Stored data
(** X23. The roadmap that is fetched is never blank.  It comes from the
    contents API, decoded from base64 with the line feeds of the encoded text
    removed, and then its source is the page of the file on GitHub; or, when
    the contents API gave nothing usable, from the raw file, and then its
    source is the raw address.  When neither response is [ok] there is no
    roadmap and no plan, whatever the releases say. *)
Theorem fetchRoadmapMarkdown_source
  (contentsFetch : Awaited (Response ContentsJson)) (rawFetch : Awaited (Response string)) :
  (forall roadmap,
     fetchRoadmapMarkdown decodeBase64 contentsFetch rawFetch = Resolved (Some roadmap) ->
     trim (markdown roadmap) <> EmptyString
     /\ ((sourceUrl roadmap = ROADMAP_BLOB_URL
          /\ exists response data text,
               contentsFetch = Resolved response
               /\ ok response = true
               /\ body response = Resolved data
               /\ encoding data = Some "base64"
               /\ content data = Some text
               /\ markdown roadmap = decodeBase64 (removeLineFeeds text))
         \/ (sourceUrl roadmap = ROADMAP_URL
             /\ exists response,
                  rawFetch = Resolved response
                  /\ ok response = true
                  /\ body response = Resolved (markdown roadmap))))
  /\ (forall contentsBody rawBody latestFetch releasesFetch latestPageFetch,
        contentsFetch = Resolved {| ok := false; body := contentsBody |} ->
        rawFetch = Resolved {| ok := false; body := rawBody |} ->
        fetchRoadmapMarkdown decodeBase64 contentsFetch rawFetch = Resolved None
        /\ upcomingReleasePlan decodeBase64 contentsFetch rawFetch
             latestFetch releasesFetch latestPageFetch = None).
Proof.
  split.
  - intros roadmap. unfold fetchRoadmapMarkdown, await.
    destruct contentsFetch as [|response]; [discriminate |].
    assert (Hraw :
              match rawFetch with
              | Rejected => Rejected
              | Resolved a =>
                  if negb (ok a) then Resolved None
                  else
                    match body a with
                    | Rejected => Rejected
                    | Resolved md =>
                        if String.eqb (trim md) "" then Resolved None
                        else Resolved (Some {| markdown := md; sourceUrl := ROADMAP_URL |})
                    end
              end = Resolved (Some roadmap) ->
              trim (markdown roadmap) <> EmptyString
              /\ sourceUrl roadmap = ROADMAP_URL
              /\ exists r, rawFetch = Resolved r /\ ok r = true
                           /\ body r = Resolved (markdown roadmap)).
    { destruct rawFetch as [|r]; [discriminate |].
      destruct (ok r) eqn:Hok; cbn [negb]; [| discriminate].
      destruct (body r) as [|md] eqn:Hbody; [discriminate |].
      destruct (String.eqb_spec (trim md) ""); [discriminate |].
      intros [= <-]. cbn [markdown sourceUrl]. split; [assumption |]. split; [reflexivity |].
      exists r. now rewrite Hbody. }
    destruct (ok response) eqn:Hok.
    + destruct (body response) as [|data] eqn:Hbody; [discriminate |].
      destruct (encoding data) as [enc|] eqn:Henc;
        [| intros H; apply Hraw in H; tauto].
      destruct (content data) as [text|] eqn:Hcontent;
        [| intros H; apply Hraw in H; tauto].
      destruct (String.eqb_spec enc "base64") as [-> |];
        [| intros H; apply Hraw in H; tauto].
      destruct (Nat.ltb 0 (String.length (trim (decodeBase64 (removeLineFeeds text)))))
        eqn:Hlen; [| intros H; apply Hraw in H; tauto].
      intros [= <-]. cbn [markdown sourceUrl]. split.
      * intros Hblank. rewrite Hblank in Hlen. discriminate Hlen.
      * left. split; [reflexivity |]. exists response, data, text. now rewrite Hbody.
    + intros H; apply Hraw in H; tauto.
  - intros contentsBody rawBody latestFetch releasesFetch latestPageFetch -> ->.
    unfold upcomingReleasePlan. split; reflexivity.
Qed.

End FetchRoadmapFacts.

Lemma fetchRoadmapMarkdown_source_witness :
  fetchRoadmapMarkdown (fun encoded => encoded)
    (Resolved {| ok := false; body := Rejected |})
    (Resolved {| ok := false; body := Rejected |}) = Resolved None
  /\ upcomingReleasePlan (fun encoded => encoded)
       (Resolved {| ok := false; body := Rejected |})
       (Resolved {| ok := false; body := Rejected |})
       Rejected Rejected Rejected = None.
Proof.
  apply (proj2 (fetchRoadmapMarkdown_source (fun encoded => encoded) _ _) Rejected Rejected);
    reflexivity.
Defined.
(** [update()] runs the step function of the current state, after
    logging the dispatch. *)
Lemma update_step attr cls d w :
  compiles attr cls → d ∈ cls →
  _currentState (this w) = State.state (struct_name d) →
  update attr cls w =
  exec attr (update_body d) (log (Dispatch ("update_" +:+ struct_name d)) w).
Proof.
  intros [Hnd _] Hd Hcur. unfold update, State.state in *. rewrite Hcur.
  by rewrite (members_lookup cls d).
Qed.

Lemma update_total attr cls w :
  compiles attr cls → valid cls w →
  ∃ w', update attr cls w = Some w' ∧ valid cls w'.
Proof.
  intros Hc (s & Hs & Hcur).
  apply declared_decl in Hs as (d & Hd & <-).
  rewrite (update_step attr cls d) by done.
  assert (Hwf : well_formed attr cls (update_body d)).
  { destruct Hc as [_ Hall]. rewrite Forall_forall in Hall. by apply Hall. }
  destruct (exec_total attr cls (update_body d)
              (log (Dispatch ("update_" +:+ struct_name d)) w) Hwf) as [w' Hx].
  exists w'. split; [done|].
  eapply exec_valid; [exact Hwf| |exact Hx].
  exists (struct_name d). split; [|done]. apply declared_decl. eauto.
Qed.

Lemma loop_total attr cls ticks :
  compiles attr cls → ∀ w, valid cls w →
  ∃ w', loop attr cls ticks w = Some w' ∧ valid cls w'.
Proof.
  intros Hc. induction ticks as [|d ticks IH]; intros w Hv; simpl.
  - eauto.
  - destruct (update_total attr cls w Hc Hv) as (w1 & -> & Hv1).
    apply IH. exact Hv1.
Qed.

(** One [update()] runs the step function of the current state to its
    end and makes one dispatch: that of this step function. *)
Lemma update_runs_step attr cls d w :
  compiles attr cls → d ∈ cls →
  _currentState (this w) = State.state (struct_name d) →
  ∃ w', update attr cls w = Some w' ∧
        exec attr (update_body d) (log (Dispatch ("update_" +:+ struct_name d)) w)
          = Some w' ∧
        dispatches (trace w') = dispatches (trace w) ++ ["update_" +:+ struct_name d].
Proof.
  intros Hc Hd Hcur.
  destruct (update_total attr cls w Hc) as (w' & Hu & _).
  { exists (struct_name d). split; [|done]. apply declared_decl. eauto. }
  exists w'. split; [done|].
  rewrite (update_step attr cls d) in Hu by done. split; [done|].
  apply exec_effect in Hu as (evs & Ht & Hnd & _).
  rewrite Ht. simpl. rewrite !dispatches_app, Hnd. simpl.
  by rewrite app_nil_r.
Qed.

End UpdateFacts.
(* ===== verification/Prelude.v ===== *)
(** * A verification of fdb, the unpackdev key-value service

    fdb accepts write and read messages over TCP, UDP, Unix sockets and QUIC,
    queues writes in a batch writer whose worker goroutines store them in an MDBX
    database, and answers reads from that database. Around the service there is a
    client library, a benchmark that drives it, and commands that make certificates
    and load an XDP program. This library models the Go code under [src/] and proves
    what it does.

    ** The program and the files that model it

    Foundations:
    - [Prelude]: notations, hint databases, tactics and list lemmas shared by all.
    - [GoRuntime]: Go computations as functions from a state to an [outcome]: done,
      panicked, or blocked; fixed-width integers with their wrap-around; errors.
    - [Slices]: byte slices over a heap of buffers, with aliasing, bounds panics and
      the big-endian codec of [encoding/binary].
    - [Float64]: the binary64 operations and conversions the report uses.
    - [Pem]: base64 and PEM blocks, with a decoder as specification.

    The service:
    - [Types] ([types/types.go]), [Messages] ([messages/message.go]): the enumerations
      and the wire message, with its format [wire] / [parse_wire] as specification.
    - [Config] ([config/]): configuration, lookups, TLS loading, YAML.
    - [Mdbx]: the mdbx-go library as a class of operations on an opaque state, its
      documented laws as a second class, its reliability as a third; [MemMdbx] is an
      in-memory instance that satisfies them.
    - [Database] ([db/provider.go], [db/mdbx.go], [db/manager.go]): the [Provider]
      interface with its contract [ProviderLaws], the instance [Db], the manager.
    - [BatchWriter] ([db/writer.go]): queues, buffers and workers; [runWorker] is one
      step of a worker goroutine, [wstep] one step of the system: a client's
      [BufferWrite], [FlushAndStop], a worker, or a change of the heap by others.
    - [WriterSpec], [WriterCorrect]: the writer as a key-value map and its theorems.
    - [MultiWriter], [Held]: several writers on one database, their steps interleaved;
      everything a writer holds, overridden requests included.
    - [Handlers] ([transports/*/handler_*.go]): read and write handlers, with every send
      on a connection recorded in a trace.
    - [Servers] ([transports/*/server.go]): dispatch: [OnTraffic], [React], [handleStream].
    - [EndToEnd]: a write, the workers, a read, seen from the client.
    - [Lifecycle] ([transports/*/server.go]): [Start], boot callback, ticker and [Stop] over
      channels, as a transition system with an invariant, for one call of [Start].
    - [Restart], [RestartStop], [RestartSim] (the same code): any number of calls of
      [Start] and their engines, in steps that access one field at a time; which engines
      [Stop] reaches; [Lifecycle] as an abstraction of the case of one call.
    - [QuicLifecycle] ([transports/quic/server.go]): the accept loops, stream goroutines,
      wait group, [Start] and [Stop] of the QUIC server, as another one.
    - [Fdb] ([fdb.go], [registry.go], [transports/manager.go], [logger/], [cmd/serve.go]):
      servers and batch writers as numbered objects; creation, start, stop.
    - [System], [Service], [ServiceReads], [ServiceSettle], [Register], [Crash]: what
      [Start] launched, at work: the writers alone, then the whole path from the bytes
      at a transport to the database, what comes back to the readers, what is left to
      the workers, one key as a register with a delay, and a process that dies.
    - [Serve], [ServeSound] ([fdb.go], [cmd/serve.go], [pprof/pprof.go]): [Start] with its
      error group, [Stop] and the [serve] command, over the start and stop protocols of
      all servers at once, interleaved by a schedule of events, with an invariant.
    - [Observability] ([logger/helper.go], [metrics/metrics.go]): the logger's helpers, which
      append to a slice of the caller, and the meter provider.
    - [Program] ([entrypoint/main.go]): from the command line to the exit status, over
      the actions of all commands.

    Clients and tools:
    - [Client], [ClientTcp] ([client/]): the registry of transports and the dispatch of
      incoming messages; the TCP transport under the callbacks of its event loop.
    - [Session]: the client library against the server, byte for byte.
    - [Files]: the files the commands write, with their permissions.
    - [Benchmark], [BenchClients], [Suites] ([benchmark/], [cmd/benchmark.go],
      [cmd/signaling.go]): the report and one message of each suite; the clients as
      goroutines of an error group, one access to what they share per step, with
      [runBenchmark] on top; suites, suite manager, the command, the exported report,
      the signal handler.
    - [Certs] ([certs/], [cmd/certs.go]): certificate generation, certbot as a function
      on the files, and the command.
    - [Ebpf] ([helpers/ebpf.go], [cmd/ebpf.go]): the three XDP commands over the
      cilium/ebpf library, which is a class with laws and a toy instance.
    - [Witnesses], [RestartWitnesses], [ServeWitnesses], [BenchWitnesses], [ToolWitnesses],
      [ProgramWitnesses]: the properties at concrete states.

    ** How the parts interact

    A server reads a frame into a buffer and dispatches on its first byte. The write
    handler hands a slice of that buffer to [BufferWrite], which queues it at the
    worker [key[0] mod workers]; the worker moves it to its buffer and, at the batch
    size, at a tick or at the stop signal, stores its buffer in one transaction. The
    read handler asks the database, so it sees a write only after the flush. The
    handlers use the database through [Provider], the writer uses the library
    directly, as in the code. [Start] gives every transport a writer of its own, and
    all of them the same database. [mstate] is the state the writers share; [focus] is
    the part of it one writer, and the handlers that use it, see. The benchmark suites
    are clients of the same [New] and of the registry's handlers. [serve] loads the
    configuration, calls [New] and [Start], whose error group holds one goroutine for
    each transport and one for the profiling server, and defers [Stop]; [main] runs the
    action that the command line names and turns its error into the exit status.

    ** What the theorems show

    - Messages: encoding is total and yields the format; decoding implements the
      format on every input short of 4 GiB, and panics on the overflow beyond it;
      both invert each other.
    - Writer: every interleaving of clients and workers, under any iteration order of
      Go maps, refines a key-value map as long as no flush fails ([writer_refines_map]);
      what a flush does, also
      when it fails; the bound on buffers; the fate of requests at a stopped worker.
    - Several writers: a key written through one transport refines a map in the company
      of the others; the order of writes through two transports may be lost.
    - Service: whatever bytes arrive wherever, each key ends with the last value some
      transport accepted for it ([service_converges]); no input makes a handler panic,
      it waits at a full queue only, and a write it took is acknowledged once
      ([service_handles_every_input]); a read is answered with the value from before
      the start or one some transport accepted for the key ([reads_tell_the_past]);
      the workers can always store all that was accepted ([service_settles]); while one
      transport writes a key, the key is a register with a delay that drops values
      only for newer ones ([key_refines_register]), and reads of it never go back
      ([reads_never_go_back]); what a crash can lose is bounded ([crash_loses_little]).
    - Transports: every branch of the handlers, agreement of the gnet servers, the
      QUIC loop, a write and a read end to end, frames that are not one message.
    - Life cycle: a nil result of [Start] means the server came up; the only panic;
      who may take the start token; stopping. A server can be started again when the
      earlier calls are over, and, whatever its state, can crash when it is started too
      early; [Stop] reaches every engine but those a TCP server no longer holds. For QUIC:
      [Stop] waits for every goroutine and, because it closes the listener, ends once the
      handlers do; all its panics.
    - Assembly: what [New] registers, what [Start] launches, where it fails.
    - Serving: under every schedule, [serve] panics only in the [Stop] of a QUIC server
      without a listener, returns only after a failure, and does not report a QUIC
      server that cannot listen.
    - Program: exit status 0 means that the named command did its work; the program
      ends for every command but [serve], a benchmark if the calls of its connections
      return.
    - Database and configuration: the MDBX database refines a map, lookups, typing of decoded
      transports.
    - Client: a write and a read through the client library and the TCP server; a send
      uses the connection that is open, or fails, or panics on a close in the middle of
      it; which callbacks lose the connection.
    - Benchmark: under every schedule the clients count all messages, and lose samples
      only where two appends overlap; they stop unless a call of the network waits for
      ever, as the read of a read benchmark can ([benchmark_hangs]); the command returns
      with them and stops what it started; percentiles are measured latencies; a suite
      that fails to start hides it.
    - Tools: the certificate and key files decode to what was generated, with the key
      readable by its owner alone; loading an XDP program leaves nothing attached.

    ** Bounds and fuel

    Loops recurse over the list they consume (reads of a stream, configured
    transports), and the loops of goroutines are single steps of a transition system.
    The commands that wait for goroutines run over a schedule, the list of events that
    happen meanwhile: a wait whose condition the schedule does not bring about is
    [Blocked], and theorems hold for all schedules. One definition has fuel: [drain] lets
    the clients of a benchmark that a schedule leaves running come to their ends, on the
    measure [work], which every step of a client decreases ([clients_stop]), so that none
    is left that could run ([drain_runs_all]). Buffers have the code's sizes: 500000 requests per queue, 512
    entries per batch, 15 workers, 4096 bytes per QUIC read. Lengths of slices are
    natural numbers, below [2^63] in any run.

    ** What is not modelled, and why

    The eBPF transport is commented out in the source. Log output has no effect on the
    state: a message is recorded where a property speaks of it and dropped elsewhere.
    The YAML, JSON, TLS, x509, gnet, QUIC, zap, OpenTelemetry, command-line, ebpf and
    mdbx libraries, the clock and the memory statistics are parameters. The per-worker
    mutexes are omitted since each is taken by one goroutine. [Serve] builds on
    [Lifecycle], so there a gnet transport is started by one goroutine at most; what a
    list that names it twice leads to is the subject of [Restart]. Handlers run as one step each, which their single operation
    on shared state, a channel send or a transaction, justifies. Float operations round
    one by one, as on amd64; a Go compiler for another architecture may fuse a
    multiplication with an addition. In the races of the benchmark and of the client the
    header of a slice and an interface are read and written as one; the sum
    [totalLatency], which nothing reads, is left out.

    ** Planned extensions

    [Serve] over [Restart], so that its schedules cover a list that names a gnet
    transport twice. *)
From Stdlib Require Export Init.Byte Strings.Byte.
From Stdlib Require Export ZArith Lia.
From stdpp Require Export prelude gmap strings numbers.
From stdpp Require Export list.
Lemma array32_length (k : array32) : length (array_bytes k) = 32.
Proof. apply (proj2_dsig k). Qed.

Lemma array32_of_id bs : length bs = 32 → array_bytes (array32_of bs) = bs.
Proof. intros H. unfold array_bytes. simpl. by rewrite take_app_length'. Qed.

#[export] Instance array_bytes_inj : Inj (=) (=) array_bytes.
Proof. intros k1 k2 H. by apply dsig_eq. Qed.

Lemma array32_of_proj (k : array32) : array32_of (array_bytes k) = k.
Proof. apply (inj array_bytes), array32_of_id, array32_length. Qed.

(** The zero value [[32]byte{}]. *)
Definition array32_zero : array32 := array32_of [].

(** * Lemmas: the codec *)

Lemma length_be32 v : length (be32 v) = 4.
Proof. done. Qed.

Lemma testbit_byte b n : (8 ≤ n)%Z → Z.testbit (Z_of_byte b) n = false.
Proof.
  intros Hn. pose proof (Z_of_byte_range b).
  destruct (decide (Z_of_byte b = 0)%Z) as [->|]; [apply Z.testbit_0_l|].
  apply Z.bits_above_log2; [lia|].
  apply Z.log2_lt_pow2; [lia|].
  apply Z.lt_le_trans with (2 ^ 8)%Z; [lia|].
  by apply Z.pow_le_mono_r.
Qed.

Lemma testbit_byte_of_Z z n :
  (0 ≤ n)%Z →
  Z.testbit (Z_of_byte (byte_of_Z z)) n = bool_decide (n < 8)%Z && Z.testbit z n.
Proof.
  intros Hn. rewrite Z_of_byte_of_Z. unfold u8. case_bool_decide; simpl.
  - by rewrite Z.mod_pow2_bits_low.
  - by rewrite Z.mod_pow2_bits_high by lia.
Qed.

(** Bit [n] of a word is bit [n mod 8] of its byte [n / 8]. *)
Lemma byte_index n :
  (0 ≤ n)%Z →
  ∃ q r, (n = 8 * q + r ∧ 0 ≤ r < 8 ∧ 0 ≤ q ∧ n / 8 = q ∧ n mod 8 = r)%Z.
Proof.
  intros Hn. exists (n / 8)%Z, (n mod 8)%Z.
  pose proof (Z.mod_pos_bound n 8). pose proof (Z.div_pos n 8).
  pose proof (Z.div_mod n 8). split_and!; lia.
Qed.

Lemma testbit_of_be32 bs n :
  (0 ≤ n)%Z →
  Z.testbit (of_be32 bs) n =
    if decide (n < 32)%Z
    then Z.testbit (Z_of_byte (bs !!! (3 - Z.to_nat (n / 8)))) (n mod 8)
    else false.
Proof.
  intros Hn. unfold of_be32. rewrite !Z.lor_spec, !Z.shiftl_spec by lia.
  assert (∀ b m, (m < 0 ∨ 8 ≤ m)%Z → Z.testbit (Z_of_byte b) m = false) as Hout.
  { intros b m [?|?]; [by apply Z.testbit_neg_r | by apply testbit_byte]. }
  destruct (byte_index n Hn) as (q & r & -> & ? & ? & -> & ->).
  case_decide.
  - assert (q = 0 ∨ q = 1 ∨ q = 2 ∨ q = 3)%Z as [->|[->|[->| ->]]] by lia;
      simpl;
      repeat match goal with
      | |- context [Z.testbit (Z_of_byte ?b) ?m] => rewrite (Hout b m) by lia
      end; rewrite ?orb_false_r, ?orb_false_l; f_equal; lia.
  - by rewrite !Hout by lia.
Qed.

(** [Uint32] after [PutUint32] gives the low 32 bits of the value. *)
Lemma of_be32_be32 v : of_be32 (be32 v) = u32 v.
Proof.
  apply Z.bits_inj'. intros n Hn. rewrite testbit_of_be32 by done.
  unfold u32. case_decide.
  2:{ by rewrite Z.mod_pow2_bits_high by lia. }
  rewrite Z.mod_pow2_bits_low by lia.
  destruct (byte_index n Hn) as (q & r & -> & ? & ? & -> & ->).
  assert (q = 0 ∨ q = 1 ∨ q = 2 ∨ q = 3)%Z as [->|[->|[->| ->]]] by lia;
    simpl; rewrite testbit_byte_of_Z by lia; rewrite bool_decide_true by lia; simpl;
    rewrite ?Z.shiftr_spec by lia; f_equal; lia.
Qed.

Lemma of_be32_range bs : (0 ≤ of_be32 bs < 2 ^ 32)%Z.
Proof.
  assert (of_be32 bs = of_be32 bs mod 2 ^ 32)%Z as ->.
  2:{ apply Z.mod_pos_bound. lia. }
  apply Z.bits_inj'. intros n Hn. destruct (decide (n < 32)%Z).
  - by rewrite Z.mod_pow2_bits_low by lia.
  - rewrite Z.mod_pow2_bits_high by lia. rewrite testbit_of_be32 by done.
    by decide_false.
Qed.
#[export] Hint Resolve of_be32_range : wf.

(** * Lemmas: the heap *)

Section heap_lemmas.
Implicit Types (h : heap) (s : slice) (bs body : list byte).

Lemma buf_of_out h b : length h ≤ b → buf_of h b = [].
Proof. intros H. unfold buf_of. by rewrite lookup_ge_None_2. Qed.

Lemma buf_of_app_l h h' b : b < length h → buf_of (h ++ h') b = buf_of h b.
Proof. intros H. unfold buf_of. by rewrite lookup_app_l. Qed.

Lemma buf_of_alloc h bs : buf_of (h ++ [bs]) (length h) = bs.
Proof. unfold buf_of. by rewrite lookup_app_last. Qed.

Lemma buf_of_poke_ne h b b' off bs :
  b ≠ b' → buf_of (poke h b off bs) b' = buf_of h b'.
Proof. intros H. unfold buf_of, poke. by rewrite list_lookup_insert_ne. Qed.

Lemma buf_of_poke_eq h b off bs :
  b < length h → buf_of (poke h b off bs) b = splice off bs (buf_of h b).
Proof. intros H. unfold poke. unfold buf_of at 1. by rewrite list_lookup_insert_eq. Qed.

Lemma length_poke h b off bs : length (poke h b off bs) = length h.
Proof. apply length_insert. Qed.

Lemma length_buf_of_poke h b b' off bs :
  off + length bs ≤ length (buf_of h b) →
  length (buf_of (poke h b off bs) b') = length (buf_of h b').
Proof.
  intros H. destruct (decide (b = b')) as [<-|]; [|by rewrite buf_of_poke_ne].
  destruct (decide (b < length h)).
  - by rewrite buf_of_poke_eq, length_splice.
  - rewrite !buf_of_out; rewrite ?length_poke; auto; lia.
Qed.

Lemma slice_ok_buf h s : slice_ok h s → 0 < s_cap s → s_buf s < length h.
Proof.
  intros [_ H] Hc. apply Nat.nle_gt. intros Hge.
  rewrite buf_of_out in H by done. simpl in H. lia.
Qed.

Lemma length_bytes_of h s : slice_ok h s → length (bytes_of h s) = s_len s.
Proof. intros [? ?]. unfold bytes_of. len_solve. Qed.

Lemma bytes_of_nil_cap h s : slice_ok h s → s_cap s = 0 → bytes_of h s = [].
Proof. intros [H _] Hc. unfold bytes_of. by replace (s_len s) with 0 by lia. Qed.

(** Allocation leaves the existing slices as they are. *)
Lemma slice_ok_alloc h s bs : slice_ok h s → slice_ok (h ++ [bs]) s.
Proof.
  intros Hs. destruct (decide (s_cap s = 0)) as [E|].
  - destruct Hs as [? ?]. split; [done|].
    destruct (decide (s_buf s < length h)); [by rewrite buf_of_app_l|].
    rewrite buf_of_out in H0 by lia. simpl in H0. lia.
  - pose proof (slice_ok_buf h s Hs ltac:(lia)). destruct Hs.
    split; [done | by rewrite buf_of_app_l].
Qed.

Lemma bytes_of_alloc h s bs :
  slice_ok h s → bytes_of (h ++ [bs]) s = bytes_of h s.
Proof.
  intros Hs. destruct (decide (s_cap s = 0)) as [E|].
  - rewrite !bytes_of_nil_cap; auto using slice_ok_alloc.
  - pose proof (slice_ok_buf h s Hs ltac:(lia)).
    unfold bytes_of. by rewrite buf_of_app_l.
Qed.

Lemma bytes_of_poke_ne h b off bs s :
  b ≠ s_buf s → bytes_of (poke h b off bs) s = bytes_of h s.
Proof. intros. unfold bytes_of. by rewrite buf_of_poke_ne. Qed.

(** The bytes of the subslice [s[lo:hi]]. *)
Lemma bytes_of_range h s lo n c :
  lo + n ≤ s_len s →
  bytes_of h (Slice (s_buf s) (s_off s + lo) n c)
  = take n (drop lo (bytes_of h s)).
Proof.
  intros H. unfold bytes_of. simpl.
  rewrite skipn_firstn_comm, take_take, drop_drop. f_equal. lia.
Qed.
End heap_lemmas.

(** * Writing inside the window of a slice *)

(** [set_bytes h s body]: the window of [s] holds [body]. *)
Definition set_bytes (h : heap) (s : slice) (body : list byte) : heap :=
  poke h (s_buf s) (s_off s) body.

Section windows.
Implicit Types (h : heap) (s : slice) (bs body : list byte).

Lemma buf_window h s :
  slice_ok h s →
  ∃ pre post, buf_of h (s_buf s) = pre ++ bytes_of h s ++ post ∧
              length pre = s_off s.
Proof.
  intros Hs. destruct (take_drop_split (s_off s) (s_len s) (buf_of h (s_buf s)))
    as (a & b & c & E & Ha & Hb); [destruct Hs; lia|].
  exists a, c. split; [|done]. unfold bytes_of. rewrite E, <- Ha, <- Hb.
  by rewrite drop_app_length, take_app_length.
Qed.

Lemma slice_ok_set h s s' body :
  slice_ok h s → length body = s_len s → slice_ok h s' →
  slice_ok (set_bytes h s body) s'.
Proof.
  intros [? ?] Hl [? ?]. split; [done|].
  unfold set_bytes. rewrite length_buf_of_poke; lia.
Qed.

# WHAT YOU NEED TO DO
Filter the records for lines holding the string "releasesFetch". Copy each one.

# WRITTEN REPLY
  /\ (forall contentsBody rawBody latestFetch releasesFetch latestPageFetch,
             latestFetch releasesFetch latestPageFetch = None).
  - intros contentsBody rawBody latestFetch releasesFetch latestPageFetch -> ->.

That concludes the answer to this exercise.